The invention generally relates to associating a value to a keyword, and more specifically to a system and methods thereto for the determination of, for example, economic values of keywords for advertisement purposes when the keyword does have a frequent occurrence.
The ubiquity of availability to access information using the Internet and the worldwide web (WWW), within a short period of time, and by means of a variety of access devices, has naturally drawn the focus of advertisers. The advertiser wishes to quickly and cost effectively reach the target audience and once reached, enable an effective conversion of the observer of an advertisement into a purchase of goods or services. The advertisers therefore pay search engines, such as Google® or Yahoo!®, for the placement of their advertisement when the keyword is presented by a user for a search.
Typically, a bidding process takes place for popular search keywords so as to get maximum exposure of the advertisements to the users. The more popular the keyword and the more such a keyword is associated with a conversion from its use to an actual sale, the more valuable the keyword is, hence the payment thereto. Popular keywords are therefore generally crowded and expensive, thereby bringing them at many times out of the reach of smaller companies or bidders willing to afford lesser monetary amounts for the search keywords.

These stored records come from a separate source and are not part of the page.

Definition SetThreatSignatureConfig (cfg : ThreatSignatureConfig) : AM unit :=
  let url := TrimSpace (sc_SourceURL cfg) in
  let url := if String.eqb url "" then defaultThreatIntelSignatureURL else url in
  db (SetSetting "threatintel.signature_enabled" (ToLower (FormatBool (sc_Enabled cfg)))) ≫= fun _ =>
  db (SetSetting "threatintel.signature_auto_update" (ToLower (FormatBool (sc_AutoUpdate cfg)))) ≫= fun _ =>
  db (SetSetting "threatintel.signature_url" url) ≫= fun _ =>
  modify (fun s => s <| s_sigEnabled := sc_Enabled cfg |> <| s_sigAutoUpdate := sc_AutoUpdate cfg |>
                     <| s_sigSourceURL := url |>) ≫= fun _ =>
  when (sc_Enabled cfg)
    (ensureThreatSignaturesLoaded ≫= fun _ => ignore (syncThreatSignatures true)).
End sync.

Definition matching_signals (rules : list threatSignatureRule) (host path ua : string) : list string :=
  let lp := norm path in
  let lp := if String.eqb lp "" then "/" else lp in
  uniqueThreatSignals (map rl_Signal
    (List.filter (fun r => matchThreatSignatureRule r (norm host) lp (norm ua)) rules)).

Definition detectThreatSignatureSignals (host path ua : string) : AM (list string) :=
  enabled ← isThreatSignatureEnabled;
  if negb enabled then mret []
  else
    ensureThreatSignaturesLoaded ≫= fun _ =>
    rules ← gets s_sigRules;
    mret (matching_signals rules host path ua).

(* ------------------------------------------------------------------ *)
(** ** Computations of the service and the relations they keep *)

(** A relation between environments, for the service. *)
Definition on_env (R : Env -> Env -> Prop) (s s' : Svc) : Prop := R (s_env s) (s_env s').

#[export] Instance on_env_preorder R `{!PreOrder R} : PreOrder (on_env R).
Proof. split; unfold on_env; [intros s; reflexivity|intros a b c ? ?; by etransitivity]. Qed.

Lemma keeps_db R {A} (m : SM A) : keeps R m -> keeps (on_env R) (db m).
Proof. intros H s. unfold db, zoom, on_env. specialize (H (s_env s)). by destruct (m (s_env s)). Qed.

Lemma keeps_svc R `{!PreOrder R} (f : Svc -> Svc) :
  (forall s, s_env (f s) = s_env s) -> keeps (on_env R) (modify f).
Proof. intros H. apply keeps_modify. intros s. unfold on_env. rewrite H. reflexivity. Qed.

Lemma wp_db {A} (m : SM A) Q s :
  wp m (fun r e => Q r (s <| s_env := e |>)) (s_env s) -> wp (db m) Q s.
Proof. unfold wp, db, zoom. destruct (m (s_env s)). done. Qed.

Lemma db_bind {A B} (m : SM A) (k : A -> AM B) Q s :
  wp m (fun r e => match r with Ok a => wp (k a) Q (s <| s_env := e |>) | Err x => Q (Err x) (s <| s_env := e |>) end) (s_env s) ->
  wp (db m ≫= k) Q s.
Proof. intros H. by apply wp_bind, wp_db. Qed.

Lemma db_now_run {B} (k : time -> AM B) s : (db Now ≫= k) s = k (e_now (s_env s)) s.
Proof. by destruct s. Qed.

(** Statements of a run in which the driver does not fail. *)
Section calm_runs.
Context {B : Type} (s : Svc) (Hf : e_faults (s_env s) = []).

Lemma db_query_row_run {A} (f : DB -> option A) (k : A -> AM B) :
  (db (query_row f) ≫= k) s =
  match f (e_db (s_env s)) with Some a => k a s | None => (Err ErrNoRows, s) end.
Proof.
  destruct s as [[d now fs rnd]]. simpl in Hf. subst fs. unfold db, zoom, mbind, M_bind. simpl.
  rewrite query_row_run_end. by destruct (f d).
Qed.
Lemma db_query_run {A} (f : DB -> A) (k : A -> AM B) : (db (query f) ≫= k) s = k (f (e_db (s_env s))) s.
Proof. destruct s as [[d now fs rnd]]. simpl in Hf. by subst fs. Qed.
Lemma db_exec_run (f : DB -> DB) (k : unit -> AM B) :
  (db (exec f) ≫= k) s = k tt (s <| s_env := (s_env s) <| e_db ::= f |> |>).
Proof. destruct s as [[d now fs rnd]]. simpl in Hf. by subst fs. Qed.

Lemma calm_query_row_wp {A} (f : DB -> option A) (k : A -> AM B) Q a :
  f (e_db (s_env s)) = Some a -> wp (k a) Q s -> wp (db (query_row f) ≫= k) Q s.
Proof. intros Ha. unfold wp. by rewrite db_query_row_run, Ha. Qed.
Lemma calm_query_wp {A} (f : DB -> A) (k : A -> AM B) Q : wp (k (f (e_db (s_env s)))) Q s -> wp (db (query f) ≫= k) Q s.
Proof. unfold wp. by rewrite db_query_run. Qed.
Lemma calm_exec_wp (f : DB -> DB) (k : unit -> AM B) Q :
  wp (k tt) Q (s <| s_env := (s_env s) <| e_db ::= f |> |>) -> wp (db (exec f) ≫= k) Q s.
Proof. unfold wp. by rewrite db_exec_run. Qed.
End calm_runs.

Lemma db_now_end s : db Now s = (Ok (e_now (s_env s)), s).
Proof. by destruct s. Qed.

Lemma keeps_setting_or R `{!PreOrder R} {A} key (f : string -> A) d :
  keeps R (GetSetting key) -> keeps (on_env R) (setting_or key f d).
Proof. intros H. unfold setting_or. keeps_tac. by apply keeps_db. Qed.

Lemma keeps_detect R `{!PreOrder R} host path ua :
  (forall key, keeps R (GetSetting key)) -> keeps (on_env R) (detectThreatSignatureSignals host path ua).
Proof.
  intros H. unfold detectThreatSignatureSignals, isThreatSignatureEnabled, ensureThreatSignaturesLoaded.
  keeps_tac; try (by apply keeps_setting_or); apply keeps_svc; [done|].
  intros s. by destruct (s_sigRules s).
Qed.

(* ------------------------------------------------------------------ *)
(** ** Facts *)

(** C40. A normalised rule names a signal in the [signature.] name space, carries
    at least one pattern, and none of its patterns is empty (an empty pattern
    would match every request). *)
Theorem normalized_rule_valid r n :
  normalizeThreatSignatureRule r = Some n ->
  HasPrefix (rl_Signal n) "signature." = true /\
  (rl_PathContains n ++ rl_PathPrefix n ++ rl_HostContains n ++ rl_UAContains n <> []) /\
  Forall (fun p => p <> "") (rl_PathContains n ++ rl_PathPrefix n ++ rl_HostContains n ++ rl_UAContains n).
Proof.
  unfold normalizeThreatSignatureRule. cbv zeta.
  destruct (norm (rl_Signal r) =? "")%string; [done|].
  destruct (_ =? 0)%nat eqn:Hlen; [done|]. intros [= <-]. cbn [rl_Signal rl_PathContains rl_PathPrefix rl_HostContains rl_UAContains] in *.
  split_and!.
  - destruct (HasPrefix (norm (rl_Signal r)) "signature.") eqn:E; [done|].
    apply HasPrefix_app.
  - apply Nat.eqb_neq in Hlen. intros E. apply (f_equal length) in E. rewrite !length_app in E. simpl in E. lia.
  - rewrite !Forall_app. unfold norm_all. split_and!; apply Forall_forall; intros p Hp%list_elem_of_In;
      apply filter_In in Hp as [_ Hp]; unfold nonempty in Hp; by bool_facts.
Qed.

Lemma normalized_rule_valid_witness :
  let r := mkthreatSignatureRule "" " WP " "" ["/WP-admin"; " "] [] [] [] in
  exists n, normalizeThreatSignatureRule r = Some n /\
    Forall (fun p => p <> "") (rl_PathContains n ++ rl_PathPrefix n ++ rl_HostContains n ++ rl_UAContains n).
Proof.
  eexists. split; [vm_compute; reflexivity|].
  apply (normalized_rule_valid (mkthreatSignatureRule "" " WP " "" ["/WP-admin"; " "] [] [] [])).
  vm_compute. reflexivity.
Defined.

(** The built-in rules are in normal form already. *)
Example builtin_rules_normal :
  normalizeThreatSignatureRules defaultThreatSignatures = defaultThreatSignatures.
Proof. vm_compute. reflexivity. Qed.

(** Normalised rules have pairwise different keys. *)
Lemma normalized_rules_NoDup l :
  NoDup (map (fun r => rl_ID r +:+ "|" +:+ rl_Signal r) (normalizeThreatSignatureRules l)).
Proof.
  unfold normalizeThreatSignatureRules.
  assert (H : forall seen, NoDup (map (fun r => rl_ID r +:+ "|" +:+ rl_Signal r) (normalize_rules_loop seen l))
    /\ forall k, k ∈ map (fun r => rl_ID r +:+ "|" +:+ rl_Signal r) (normalize_rules_loop seen l) -> k ∉ seen).
  { induction l as [|r l IH]; intros seen; simpl; [split; [constructor|set_solver]|].
    destruct (normalizeThreatSignatureRule r) as [n|]; [|apply IH].
    case_bool_decide; [apply IH|]. simpl.
    destruct (IH ({[rl_ID n +:+ "|" +:+ rl_Signal n]} ∪ seen)) as [IH1 IH2]. split.
    - constructor; [|done]. intros Hin%IH2. set_solver.
    - intros k [->|Hk]%elem_of_cons; [done|]. apply IH2 in Hk. set_solver. }
  apply H.
Qed.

As part of the refining of the process of reaching fine metrics on the use of keywords and conversion rates, data about all search keywords is used and is accessible for analysis and research. However, because of the need to effectively manage such popular keywords, much of the focus of the prior art solution was on the handling of less popular or sparse keywords.

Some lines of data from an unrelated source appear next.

(* ===== verification/StoreGroups.v ===== *)
(** [internal/store/identity_groups.go]: permission groups, their entries and who
    is a member of which group, in which order. *)

From S2P Require Import Prelude GoString GoMonad GoTime Model StoreDB StoreUsers.
From stdpp Require Import sorting.
Open Scope Z_scope.

Definition dedupPerms (perms : list string) : list string :=
  dedup_seen (fun p => TrimSpace (ToLower p)) nonempty ∅ perms.

(** [ORDER BY is_system DESC, name ASC] *)
Definition group_le (x y : PermissionGroup) : bool :=
  if Bool.eqb (pg_System x) (pg_System y) then String.leb (pg_Name x) (pg_Name y) else pg_System x.
(** [ORDER BY m.priority ASC, m.group_id ASC] *)
Definition member_le (x y : UserGroupMembership) : bool :=
  if gm_Priority x =? gm_Priority y then gm_GroupID x <=? gm_GroupID y else gm_Priority x <? gm_Priority y.
(** [ORDER BY m.user_id ASC, m.priority ASC, m.group_id ASC] *)
Definition members_le (x y : UserGroupMembership) : bool :=
  if gm_UserID x =? gm_UserID y then member_le x y else gm_UserID x <? gm_UserID y.

Definition ListPermissionGroups : SM (list PermissionGroup) :=
  query (fun db => order_by group_le (rows (t_permission_groups db))).

(** The name of a group is unique; [id] is the row that may keep it. *)
Definition name_free (name : string) (id : Z) (db : DB) : bool :=
  match find_row (fun g => String.eqb (pg_Name g) name && negb (pg_ID g =? id)) (t_permission_groups db) with
  | None => true
  | Some _ => false
  end.

(** The insertion of the permissions of a group: the pair is the primary key and
    the group must exist. *)
Definition insert_entries (groupID : Z) (perms : list string) : SM unit :=
  for_each (fun p =>
    exec_checked
      (fun db => bool_decide (is_Some (t_permission_groups db !! groupID))
                 && negb (bool_decide ((groupID, p) ∈ t_permission_group_entries db)))
      (fun db => db <| t_permission_group_entries ::= fun s => {[(groupID, p)]} ∪ s |>)) perms.

Definition insert_group (g : PermissionGroup) : SM Z :=
  exec_checked (name_free (pg_Name g) 0) (fun db =>
    let id := next_id "permission_groups" db in
    (take_id "permission_groups" db) <| t_permission_groups ::= <[id := g <| pg_ID := id |>]> |>) ≫= fun _ =>
  gets (fun e : Env => default 0 (t_sqlite_sequence (e_db e) !! "permission_groups")).

Definition CreatePermissionGroup (name description template : string) (system : bool) (permissions : list string)
    : SM PermissionGroup :=
  let name := TrimSpace name in
  fail_if (String.eqb name "") "group name required" ≫= fun _ =>
  now ← Now;
  id ← transaction (
    id ← insert_group (mkPermissionGroup 0 name (TrimSpace description) (TrimSpace template) system now now);
    insert_entries id (dedupPerms permissions) ≫= fun _ =>
    mret id);
  query_row (fun db => t_permission_groups db !! id).

Definition clear_entries (groupID : Z) : SM unit :=
  exec (fun db => db <| t_permission_group_entries ::= keep_set (fun p => negb (p.1 =? groupID)) |>).

Definition UpdatePermissionGroup (groupID : Z) (name description template : string) (permissions : list string)
    : SM unit :=
  fail_if (groupID <=? 0) "invalid group id" ≫= fun _ =>
  let name := TrimSpace name in
  fail_if (String.eqb name "") "group name required" ≫= fun _ =>
  now ← Now;
  transaction (
    system ← query_row (fun db => pg_System <$> t_permission_groups db !! groupID);
    fail_if system "system group is immutable" ≫= fun _ =>
    exec_checked (name_free name groupID) (fun db =>
      db <| t_permission_groups ::= alter (fun g =>
        g <| pg_Name := name |> <| pg_Description := TrimSpace description |>
          <| pg_Template := TrimSpace template |> <| pg_UpdatedAt := now |>) groupID |>) ≫= fun _ =>
    gets (fun e : Env => bool_decide (is_Some (t_permission_groups (e_db e) !! groupID))) ≫= fun affected : bool =>
    (if affected then mret tt else (fail ErrNoRows : SM unit)) ≫= fun _ =>
    clear_entries groupID ≫= fun _ =>
    insert_entries groupID (dedupPerms permissions)).

(** [ON DELETE CASCADE] *)
Definition delete_group_rows (id : Z) (db : DB) : DB :=
  db <| t_permission_groups ::= delete id |>
     <| t_permission_group_entries ::= keep_set (fun p => negb (p.1 =? id)) |>
     <| t_user_group_memberships ::= keep_keys (fun k => negb (k.2 =? id)) |>.

Definition DeletePermissionGroup (groupID : Z) : SM unit :=
  fail_if (groupID <=? 0) "invalid group id" ≫= fun _ =>
  system ← query_row (fun db => pg_System <$> t_permission_groups db !! groupID);
  fail_if system "system group cannot be deleted" ≫= fun _ =>
  exec (delete_group_rows groupID).

Definition group_perms (groupID : Z) (db : DB) : list string :=
  List.filter nonempty (map TrimSpace
    (order_by String.leb (snd <$> List.filter (fun p => p.1 =? groupID) (elements (t_permission_group_entries db))))).
Definition ListPermissionGroupPermissions (groupID : Z) : SM (list string) := query (group_perms groupID).

Definition clear_memberships (userID : Z) : SM unit :=
  exec (fun db => db <| t_user_group_memberships ::= keep_keys (fun k => negb (k.1 =? userID)) |>).

Definition insert_membership (userID : Z) (now : time) (p : Z * Z) : SM unit :=
  exec_checked
    (fun db => bool_decide (is_Some (t_users db !! userID)) && bool_decide (is_Some (t_permission_groups db !! p.2))
               && bool_decide (t_user_group_memberships db !! (userID, p.2) = None))
    (fun db => db <| t_user_group_memberships ::=
      <[(userID, p.2) := mkUserGroupMembership userID p.2 (p.1 + 1) now now "" false]> |>).

(** The groups with their place in the list. *)
Definition numbered {A} (l : list A) : list (Z * A) := imap (fun i x => (Z.of_nat i, x)) l.

Definition SetUserGroupMemberships (userID : Z) (groupIDsOrdered : list Z) : SM unit :=
  fail_if (userID <=? 0) "invalid user id" ≫= fun _ =>
  now ← Now;
  transaction (
    clear_memberships userID ≫= fun _ =>
    for_each (insert_membership userID now) (numbered (positive_ids groupIDsOrdered))).

(** [JOIN permission_groups g ON g.id=m.group_id] *)
Definition join_group (db : DB) (m : UserGroupMembership) : option UserGroupMembership :=
  (fun g => m <| gm_GroupName := pg_Name g |> <| gm_IsTemplate := pg_System g |>) <$>
    t_permission_groups db !! gm_GroupID m.

Definition user_memberships (userID : Z) (db : DB) : list UserGroupMembership :=
  order_by member_le (omap (join_group db)
    (List.filter (fun m => gm_UserID m =? userID) (rows (t_user_group_memberships db)))).
Definition ListUserGroupMemberships (userID : Z) : SM (list UserGroupMembership) := query (user_memberships userID).

(** [out[m.UserID] = append(out[m.UserID], m)] *)
Definition by_user (l : list UserGroupMembership) : gmap Z (list UserGroupMembership) :=
  foldl (fun out m => <[gm_UserID m := default [] (out !! gm_UserID m) ++ [m]]> out) ∅ l.
Definition ListUsersGroupMemberships : SM (gmap Z (list UserGroupMembership)) :=
  query (fun db => by_user (order_by members_le (omap (join_group db) (rows (t_user_group_memberships db))))).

Therefore, there is a need in the industry to provide additional opportunity for the use of keywords for the purpose of conversion in general, and specifically making effective use of the tail of the search keywords, i.e., those keywords which are not necessarily popular keywords, and determine their effectiveness for advertisers.

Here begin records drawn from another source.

(** C13. A token can be used as soon as it is issued and until it expires, for the
    account it was issued for, and only once: with it the password is set, and
    every later attempt with the token fails, whatever the driver does. *)
Theorem password_reset_works username ttl password s token s1 now b rnd :
  CreatePasswordResetToken username ttl s = (Ok token, s1) -> 10 <= len password ->
  now <= Add (e_now (s_env s)) (reset_ttl ttl) ->
  exists u u' s3, user_by_name (TrimSpace username) (e_db (s_env s)) = Some u /\
    ConsumePasswordResetToken IDKey token password (s1 <| s_env := mkEnv (e_db (s_env s1)) now [] (b :: rnd) |>) = (Ok tt, s3) /\
    t_users (e_db (s_env s3)) !! u_ID u = Some u' /\ accepts (IDKey := IDKey) password u' /\
    forall now' faults rnd' attempt,
      is_ok (ConsumePasswordResetToken IDKey token attempt (s3 <| s_env := mkEnv (e_db (s_env s3)) now' faults rnd' |>)).1 = false.
Proof.
  intros Hrun Hlen Hnow. destruct (wp_run _ _ _ _ _ (create_reset_wp username ttl s) Hrun token eq_refl)
    as (Hus & Htrim & Hne & u & Hu & [u0 Hu0] & Hrow).
  set (s2 := s1 <| s_env := _ |>). exists u.
  assert (Hok : is_ok (ConsumePasswordResetToken IDKey token password s2).1 = true).
  { unfold ConsumePasswordResetToken, check_length, StoreUsers.ConsumePasswordResetToken. cbv zeta. rewrite Htrim.
    unfold fail_if at 1. rewrite (proj2 (String.eqb_neq _ _) Hne). unfold fail_if at 1.
    rewrite (proj2 (Z.ltb_ge _ _)) by exact Hlen. simpl. unfold query_row, query, stmt, mbind, M_bind, s2, db, zoom. simpl.
    rewrite Hrow. simpl. unfold After. simpl. rewrite (proj2 (Z.ltb_ge _ _)) by exact Hnow. simpl. done. }
  destruct (ConsumePasswordResetToken IDKey token password s2) as [r s3] eqn:E. destruct r as [[]|x]; [|done].
  destruct (wp_run _ _ _ _ _ (consume_wp token password s2) E) as (row & hash & H1 & _ & _ & _ & H5 & H6 & H7).
  rewrite Htrim in *. unfold s2 in H1. simpl in H1. rewrite Hrow in H1. injection H1 as <-. simpl in H5. rewrite Hus in H5.
  exists (with_password hash now u0), s3. split_and!; [exact Hu|done|by rewrite H5, lookup_alter_eq, Hu0|apply H6|].
  intros now' faults rnd' attempt. set (s4 := s3 <| s_env := _ |>).
  destruct (ConsumePasswordResetToken IDKey token attempt s4) as [[[]|x] s5] eqn:E4; [|done]. exfalso.
  destruct (wp_run _ _ _ _ _ (consume_wp token attempt s4) E4) as (row & _ & G1 & G2 & _). rewrite Htrim in G1.
  destruct H7 as (used & G3 & G4). simpl in G1. rewrite G3 in G1. injection G1 as <-. rewrite G2 in G4. by destruct G4.
Qed.
End resets.

(** One account, with the password "correct horse". *)
Definition accounts_demo : Svc :=
  new_svc (mkEnv (empty_DB <| t_users := {[7 := new_user 7 "ann" "admin" "local" "" false
      (HashPassword toy_derivation "correct horse" (repeat 3 16) DefaultArgonConfig) 0]} |>)
    (100 * Hour) [] ["random bytes, thirty-two of them."; "sixteen of salt.."]) None.

Lemma own_password_change_witness :
  exists r s', ChangeOwnPassword toy_derivation 7 "correct horse" "battery staple" accounts_demo = (r, s') /\ r = Ok tt /\
    (exists u', t_users (e_db (s_env s')) !! 7 = Some u' /\ accepts (IDKey := toy_derivation) "battery staple" u') /\
    is_ok (ChangeOwnPassword toy_derivation 7 "wrong horse" "battery staple" accounts_demo).1 = false.
Proof.
  destruct (ChangeOwnPassword toy_derivation 7 "correct horse" "battery staple" accounts_demo) as [r s'] eqn:E.
  assert (Hr : r = Ok tt) by (change r with (r, s').1; rewrite <- E; vm_compute; reflexivity). subst r.
  exists (Ok tt), s'. split; [done|]. split; [done|]. split; [|vm_compute; reflexivity].
  destruct (own_password_change 7 "correct horse" "battery staple" accounts_demo (Ok tt) s' E) as (u & u' & _ & _ & _ & Hu' & Ha & _).
  exists u'. split; [exact Hu'|exact Ha].
Defined.

Lemma password_reset_sound_witness :
  exists r s', ConsumePasswordResetToken toy_derivation "prt_guess" "battery staple" accounts_demo = (r, s') /\
    t_users (e_db (s_env s')) = t_users (e_db (s_env accounts_demo)).
Proof.
  destruct (ConsumePasswordResetToken toy_derivation "prt_guess" "battery staple" accounts_demo) as [r s'] eqn:E.
  exists r, s'. split; [done|].
  assert (Hr : is_ok r = false) by (change r with (r, s').1; rewrite <- E; vm_compute; reflexivity).
  pose proof (password_reset_sound "prt_guess" "battery staple" accounts_demo r s' E) as H. by destruct r.
Defined.

Lemma password_reset_works_witness :
  exists token s1, CreatePasswordResetToken " ann" 0 accounts_demo = (Ok token, s1) /\
    exists u', (exists s3, ConsumePasswordResetToken toy_derivation token "battery staple"
        (s1 <| s_env := mkEnv (e_db (s_env s1)) (100 * Hour + 29 * Minute) [] ["salt"] |>) = (Ok tt, s3) /\
      t_users (e_db (s_env s3)) !! 7 = Some u') /\ accepts (IDKey := toy_derivation) "battery staple" u'.
Proof.
  destruct (CreatePasswordResetToken " ann" 0 accounts_demo) as [r s1] eqn:E.
  assert (Hr : exists token, r = Ok token).
  { assert (Hok : is_ok r = true) by (change r with (r, s1).1; rewrite <- E; vm_compute; reflexivity). destruct r; [eauto|done]. }
  destruct Hr as [token ->]. exists token, s1. split; [done|].
  destruct (password_reset_works (IDKey := toy_derivation) " ann" 0 "battery staple" accounts_demo token s1 (100 * Hour + 29 * Minute) "salt" [] E)
    as (u & u' & s3 & Hu & Hc & Hrow & Ha & _); [vm_compute; discriminate|vm_compute; discriminate|].
  assert (Hid : u_ID u = 7) by (vm_compute in Hu; injection Hu as <-; reflexivity). rewrite Hid in Hrow.
  exists u'. split; [by exists s3|exact Ha].
Defined.

(* ------------------------------------------------------------------ *)
(** ** The second factor *)

Section factors.
Context {IDKey : bytes -> bytes -> Z -> Z -> Z -> Z -> bytes}.
Context {Seal : bytes -> bytes -> bytes -> bytes} {Open : bytes -> bytes -> bytes -> option bytes} `{!AEAD Seal Open}.

(** A code of the authenticator of the user, or one of his unused recovery codes. *)
Definition proves_factor (userID : Z) (u : User) (code : string) (s : Svc) : Prop :=
  (exists secret, Decrypt Open (s_keystore s) (TrimSpace (u_MFASecretEnc u)) = Ok secret /\
     ValidateTOTP secret (TrimSpace code) (e_now (s_env s)) = true) \/
  t_user_mfa_recovery_codes (e_db (s_env s)) !! (userID, TrimSpace (HashRecoveryCode (TrimSpace code))) = Some None.

Definition without_factor (now : time) (u : User) : User :=
  u <| u_MFAEnabled := false |> <| u_MFASecretEnc := "" |> <| u_MFAEnrolled := 0 |> <| u_IPCheckOff := false |> <| u_UpdatedAt := now |>.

Certain embodiments of the invention include a method for associating sparse keywords with non-sparse keywords. The method comprises determining from metrics of a plurality of keywords a list of sparse keywords and non-sparse keywords; generating a similarity score for each sparse keyword with respect of each non-sparse keyword; associating a sparse keyword with a non-sparse keyword; and storing the association between the non-sparse keyword and the sparse keyword in a database.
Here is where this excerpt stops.